■ **BRIEF**
Among the entries below, find the lines with the word "Context" and copy them.

ENTRIES PROVIDED Block Start

(* ===== verification/ConfirmLoop.v ===== *)
(** * ConfirmLoop: the invariant of [confirm]'s loop and the net delta it leaves *)
From stdpp Require Import gmap.
From S2P Require Import Prelude Bitcoin Flags Params Header Script VerifyProofs Sigops Tx TxProofs Block BlockProofs Coins CoinsProofs Utxo ConfirmProofs.

(** ** Loops with the processed prefix in the invariant *)

Lemma ensures_foldM_prefix {E A B} (f : A -> B -> outcome E A) (I : list B -> A -> Prop) xs a :
  I [] a -> (forall pre x post a, xs = pre ++ x :: post -> I pre a -> ensures (f a x) (I (pre ++ [x]))) ->
  ensures (foldM f a xs) (I xs).
Proof.
  intros H0 Hs. assert (Hg : forall post pre a, xs = pre ++ post -> I pre a -> ensures (foldM f a post) (I xs));
    [|by apply (Hg xs [])].
  induction post as [|x post IH]; intros pre b Hx Hi; cbn [foldM]; [by rewrite app_nil_r in Hx; subst|].
  eapply ensures_bind; [by eapply Hs|]. intros b' Hb'. apply (IH (pre ++ [x])); [by rewrite <- app_assoc|done].
Qed.

Lemma enumerate_from_app {A} (l k : list A) : forall i,
  enumerate_from i (l ++ k) = enumerate_from i l ++ enumerate_from (i + len l) k.
Proof.
  induction l as [|x l IH]; intros i; cbn [app enumerate_from]; [by rewrite len_nil, Z.add_0_r|].
  rewrite IH, len_cons. do 2 f_equal. f_equal. lia.
Qed.

(** A split of an enumeration is the enumeration of a split. *)
Lemma enumerate_split {A} (l : list A) pre i x post : enumerate l = pre ++ (i, x) :: post ->
  exists a b, l = a ++ x :: b /\ pre = enumerate a /\ i = len a /\ post = enumerate_from (i + 1) b.
Proof.
  unfold enumerate. assert (Hg : forall l s pre, enumerate_from s l = pre ++ (i, x) :: post ->
    exists a b, l = a ++ x :: b /\ pre = enumerate_from s a /\ i = s + len a /\ post = enumerate_from (i + 1) b).
  { clear. induction l as [|y l IH]; intros s pre Hl; [by destruct pre|].
    destruct pre as [|z pre]; cbn [enumerate_from app] in Hl.
    - injection Hl as -> -> <-. exists [], l. rewrite len_nil. split_and!; try done. lia.
    - injection Hl as <- Hl. destruct (IH _ _ Hl) as (a & b & -> & -> & -> & ->). exists (y :: a), b.
      rewrite len_cons. split_and!; try done; lia. }
  intros Hl. destruct (Hg l 0 pre Hl) as (a & b & ? & ? & ? & ?). by exists a, b.
Qed.

Lemma apply_txs_app `{BitcoinCrate} h items items' : forall u,
  apply_txs h u (items ++ items') = (v ← apply_txs h u items; apply_txs h v items').
Proof.
  induction items as [|it items IH]; intros u; [done|]. cbn [app apply_txs].
  destruct (update_coins h u it); cbn; [apply IH|done].
Qed.

Section loop.
Context `{BC : BitcoinCrate} `{SZ : !SizeLaws} `{CL : !CoinbaseLaw} `{TL : TxidOrderLaws}.
Context (block : Block) (ctx : Context) (u : utxo) (idx : TxidIndex.TxidIndex) (prefetch : Prefetch).
Context (cb : Transaction) (rest : list Transaction).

ENTRIES PROVIDED Block End

■ **RESPONSE FOR THIS EXERCISE**
Context `{BC : BitcoinCrate} `{SZ : !SizeLaws} `{CL : !CoinbaseLaw} `{TL : TxidOrderLaws}.
Context (block : Block) (ctx : Context) (u : utxo) (idx : TxidIndex.TxidIndex) (prefetch : Prefetch).
Context (cb : Transaction) (rest : list Transaction).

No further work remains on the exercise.